Depending on the valve setting and pump position, Hunley scientists may be able to tell if the crew was desperately trying to remove water from the crew compartment or trying to pump water out of the ballast tanks to gain buoyancy the night that it vanished on Feb. 17, 1864.
The remaining concretion still covers a majority of the pump system and has not been further removed because it protects the submarine from corrosion as it awaits conservation treatment.
Scientists are hopeful that once they can safely excavate and x-ray this key aspect of the submarine’s internal pump mechanisms, it will allow us to know what the crew was doing in the last moments of their voyage.
Senator McConnell, Chairman of the Hunley Commission, said, “As we dig inch by inch into the concretion, we get closer to the final clues that will help solve the mystery of why the Hunley disappeared.”
The forward pump was next to Hunley commander Lt. Dixon’s station. While excavating in this area, many artifacts were found that provided insight into his responsibilities on the submarine.
Excavation Manager Maria Jacobsen said, “We uncovered a mysterious concreted object that upon closer inspection turned out to be an intact oilcan, with oil in liquid form still within it.”
A number of other artifacts were de-concreted from this section of the submarine, including a metal rod, a rectangular flat metal strap, fragment of rubber-impregnated canvas, an iron wedge, nut, and hammer. Previously a number of wrenches and bolts were found near the hammer, and scientists believe these items were once part of a tool bag, which deteriorated during the submarine’s 136 years on the bottom of the ocean floor.
A section of a depth gauge was also discovered, which still had mercury in it.

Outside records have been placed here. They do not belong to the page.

(* ===== verification/Messages.v ===== *)
(** * Protocol messages: tlv.go, messages.go, the message types of smp_msg1.go
    to smp_msg4.go and smp_msg_abort.go, [genSMPTLV] of smp.go

    Each message type with its serializer and parser.  A parser that reports a
    malformed message returns [Err]; one that indexes past the end of its input
    panics. *)

From S2P Require Import Prelude GoLib Gotrax Policy Crypto KeyManagement.

(** ** tlv.go *)

Definition tlvTypePadding : Z := 0.
Definition tlvTypeDisconnected : Z := 1.
Definition tlvTypeSMP1 : Z := 2.
Definition tlvTypeSMP2 : Z := 3.
Definition tlvTypeSMP3 : Z := 4.
Definition tlvTypeSMP4 : Z := 5.
Definition tlvTypeSMPAbort : Z := 6.
Definition tlvTypeSMP1WithQuestion : Z := 7.
Definition tlvTypeExtraSymmetricKey : Z := 8.

Record tlv := Tlv { tlvType : Z; tlvLength : Z; tlvValue : list byte }.

#[export] Instance tlv_eta : Eta tlv := fun r => Tlv (tlvType r) (tlvLength r) (tlvValue r).

Definition tlv_serialize (c : tlv) : list byte :=
  AppendShort (AppendShort [] (tlvType c)) (tlvLength c) ++ tlvValue c.

Arguments tlv_serialize : simpl never.

Definition tlv_deserialize (tlvsBytes : list byte) : result tlv :=
  match ExtractShort tlvsBytes with
  | None => Err (newOtrError "wrong tlv type")
  | Some (b1, typ) =>
      match ExtractShort b1 with
      | None => Err (newOtrError "wrong tlv length")
      | Some (b2, l) =>
          if len b2 <? l then Err (newOtrError "wrong tlv value")
          else Ok (Tlv typ l (take (Z.to_nat l) b2))
      end
  end.

Definition isSMPMessage (c : tlv) : bool :=
  (tlvTypeSMP1 <=? tlvType c) && (tlvType c <=? tlvTypeSMP1WithQuestion).

(** ** SMP messages *)

Record smp1Message := Smp1Message {
  m1_g2a : Z; m1_g3a : Z; m1_c2 : Z; m1_c3 : Z; m1_d2 : Z; m1_d3 : Z;
  hasQuestion : bool; question : list byte }.

Record smp2Message := Smp2Message {
  m2_g2b : Z; m2_g3b : Z; m2_c2 : Z; m2_c3 : Z; m2_d2 : Z; m2_d3 : Z;
  m2_pb : Z; m2_qb : Z; m2_cp : Z; m2_d5 : Z; m2_d6 : Z }.

Record smp3Message := Smp3Message {
  m3_pa : Z; m3_qa : Z; m3_cp : Z; m3_d5 : Z; m3_d6 : Z; m3_d7 : Z; m3_ra : Z; m3_cr : Z }.

Record smp4Message := Smp4Message { m4_cr : Z; m4_d7 : Z; m4_rb : Z }.

(** The implementations of the interface [smpMessage]. *)
Inductive smpMessage :=
  | SMP1 (m : smp1Message)
  | SMP2 (m : smp2Message)
  | SMP3 (m : smp3Message)
  | SMP4 (m : smp4Message)
  | SMPAbort.

#[export] Instance smp1Message_eta : Eta smp1Message := fun r =>
  Smp1Message (m1_g2a r) (m1_g3a r) (m1_c2 r) (m1_c3 r) (m1_d2 r) (m1_d3 r) (hasQuestion r) (question r).

Definition genSMPTLV (tp : Z) (mpis : list Z) : tlv :=
  let data := AppendMPIs (AppendWord [] (u32 (len mpis))) mpis in
  Tlv tp (u16 (len data)) data.

Definition smp1_tlv (m : smp1Message) : tlv :=
  let t := genSMPTLV tlvTypeSMP1 [m1_g2a m; m1_c2 m; m1_d2 m; m1_g3a m; m1_c3 m; m1_d3 m] in
  if hasQuestion m then
    let value := question m ++ [Byte.x00] ++ tlvValue t in
    Tlv tlvTypeSMP1WithQuestion (u16 (len value)) value
  else t.

Definition smp2_tlv (m : smp2Message) : tlv :=
  genSMPTLV tlvTypeSMP2
    [m2_g2b m; m2_c2 m; m2_d2 m; m2_g3b m; m2_c3 m; m2_d3 m; m2_pb m; m2_qb m; m2_cp m; m2_d5 m; m2_d6 m].

Definition smp3_tlv (m : smp3Message) : tlv :=
  genSMPTLV tlvTypeSMP3 [m3_pa m; m3_qa m; m3_cp m; m3_d5 m; m3_d6 m; m3_ra m; m3_cr m; m3_d7 m].

Definition smp4_tlv (m : smp4Message) : tlv := genSMPTLV tlvTypeSMP4 [m4_rb m; m4_cr m; m4_d7 m].

Definition smpAbort_tlv : tlv := genSMPTLV tlvTypeSMPAbort [].

(** The method [tlv] of the interface. *)
Definition smpMessage_tlv (m : smpMessage) : tlv :=
  match m with
  | SMP1 m => smp1_tlv m
  | SMP2 m => smp2_tlv m
  | SMP3 m => smp3_tlv m
  | SMP4 m => smp4_tlv m
  | SMPAbort => smpAbort_tlv
  end.

Definition toSmpMessage1 (t : tlv) : option smp1Message :=
  match ExtractMPIs (tlvValue t) with
  | Some (_, g2a :: c2 :: d2 :: g3a :: c3 :: d3 :: _) => Some (Smp1Message g2a g3a c2 c3 d2 d3 false [])
  | _ => None
  end.

Definition toSmpMessage1Q (t : tlv) : option smp1Message :=
  let nulPos := IndexByte (tlvValue t) Byte.x00 in
  if nulPos =? -1 then None
  else
    let q := take (Z.to_nat nulPos) (tlvValue t) in
    let t' := t <| tlvValue := drop (Z.to_nat (nulPos + 1)) (tlvValue t) |> in
    match toSmpMessage1 t' with
    | Some m => Some (m <| hasQuestion := true |> <| question := q |>)
    | None => None
    end.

“Finding these tools by Lt. Dixon’s station shows that he not only knew how to navigate the submarine, but had a deep understanding of how the submarine worked and was actively involved in the ongoing maintenance of his ship,” said Warren Lasch, Chairman of Friends of the Hunley.

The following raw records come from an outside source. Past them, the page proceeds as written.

(* ===== verification/Smp.v ===== *)
(** * The socialist millionaires' protocol: smp.go, smp_msg1.go to smp_msg4.go

    The zero-knowledge proofs, the four messages and their verification.  The
    numbers of the protocol are [big.Int] values; [divMod] panics where the
    modular inverse does not exist. *)

From Stdlib Require Import Zpow_facts Zcong.
From S2P Require Import Prelude GoLib Gotrax Policy Crypto KeyManagement Messages.

(** ** Protocol state *)

Record smp1State := Smp1State { s1_a2 : Z; s1_a3 : Z; s1_r2 : Z; s1_r3 : Z; s1_msg : smp1Message }.

Record smp2State := Smp2State {
  s2_y : Z; s2_b2 : Z; s2_b3 : Z;
  s2_r2 : Z; s2_r3 : Z; s2_r4 : Z; s2_r5 : Z; s2_r6 : Z;
  s2_g3a : Z; s2_g2 : Z; s2_g3 : Z; s2_pb : Z; s2_qb : Z;
  s2_msg : smp2Message }.

Record smp3State := Smp3State {
  s3_x : Z; s3_g3b : Z; s3_r4 : Z; s3_r5 : Z; s3_r6 : Z; s3_r7 : Z;
  s3_qaqb : Z; s3_papb : Z; s3_msg : smp3Message }.

(** The secret is a pointer that the last message only carries along. *)
Record smp4State := Smp4State { s4_y : option Z; s4_r7 : Z; s4_msg : smp4Message }.

#[export] Instance smp1State_eta : Eta smp1State := fun r =>
  Smp1State (s1_a2 r) (s1_a3 r) (s1_r2 r) (s1_r3 r) (s1_msg r).
#[export] Instance smp2State_eta : Eta smp2State := fun r =>
  Smp2State (s2_y r) (s2_b2 r) (s2_b3 r) (s2_r2 r) (s2_r3 r) (s2_r4 r) (s2_r5 r) (s2_r6 r)
    (s2_g3a r) (s2_g2 r) (s2_g3 r) (s2_pb r) (s2_qb r) (s2_msg r).
#[export] Instance smp3State_eta : Eta smp3State := fun r =>
  Smp3State (s3_x r) (s3_g3b r) (s3_r4 r) (s3_r5 r) (s3_r6 r) (s3_r7 r) (s3_qaqb r) (s3_papb r) (s3_msg r).
#[export] Instance smp4State_eta : Eta smp4State := fun r => Smp4State (s4_y r) (s4_r7 r) (s4_msg r).

(** The zero values of the message structs, with the nil numbers read as 0;
    they are overwritten before they are read. *)
Definition no_smp1Message : smp1Message := Smp1Message 0 0 0 0 0 0 false [].
Definition no_smp2Message : smp2Message := Smp2Message 0 0 0 0 0 0 0 0 0 0 0.
Definition no_smp3Message : smp3Message := Smp3Message 0 0 0 0 0 0 0 0.
Definition no_smp4Message : smp4Message := Smp4Message 0 0 0.

Definition smpVersion : Z := 1.

(** [n] successive reads of [size] bytes; all are attempted. *)
Fixpoint randMPIs (n : nat) (r : list byte) (size : nat) : list (result Z) * list byte :=
  match n with
  | O => ([], r)
  | S n' =>
      let '(x, r1) := randSizedMPI r size in
      let '(xs, r2) := randMPIs n' r1 size in (x :: xs, r2)
  end.

Definition result_error {A} (x : result A) : option error :=
  match x with Ok _ => None | Err e => Some e end.

Definition result_value (x : result Z) : Z := match x with Ok z => z | Err _ => 0 end.

Section Smp.
Context `{DHGroup} `{Crypto}.

(** ** smp.go *)

Definition generateSMPSecret (initiatorFingerprint recipientFingerprint ssid secret : list byte) (v : otrVersion) : Z :=
  SetBytes (hash2 v ([z2b smpVersion] ++ initiatorFingerprint ++ recipientFingerprint ++ ssid ++ secret)).

Definition generateDZKP (r a c : Z) : Z := subMod r (bn_mul a c) dh_q.

Definition generateZKP (r a ix : Z) (v : otrVersion) : Z * Z :=
  let c := hashMPIsBN (hash2 v) ix [modExp dh_g1 r] in (c, generateDZKP r a c).

Definition verifyZKP (d gen c ix : Z) (v : otrVersion) : bool :=
  let r := modExp dh_g1 d in
  let s := modExp gen c in
  let t := hashMPIsBN (hash2 v) ix [mulMod r s dh_p] in
  bn_eq c t.

Definition verifyZKP2 (g2 g3 d5 d6 pb qb cp ix : Z) (v : otrVersion) : bool :=
  let l := mulMod (modExp g3 d5) (modExp pb cp) dh_p in
  let r := mulMod (bn_mul (modExp dh_g1 d5) (modExp g2 d6)) (modExp qb cp) dh_p in
  let t := hashMPIsBN (hash2 v) ix [l; r] in
  bn_eq cp t.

On the evening of February 17, 1864, the H. L. Hunley became the world’s first successful combat submarine by sinking the USS Housatonic. After signaling to shore that the mission had been accomplished, the submarine and her crew of eight vanished.
Lost at sea for over a century, the Hunley was located in 1995 by Clive Cussler’s National Underwater Marine Agency (NUMA). The hand-cranked vessel was raised in 2000 and delivered to the Warren Lasch Conservation Center, where an international team of scientists are at work conserving the vessel and piecing together clues to solve the mystery of her disappearance.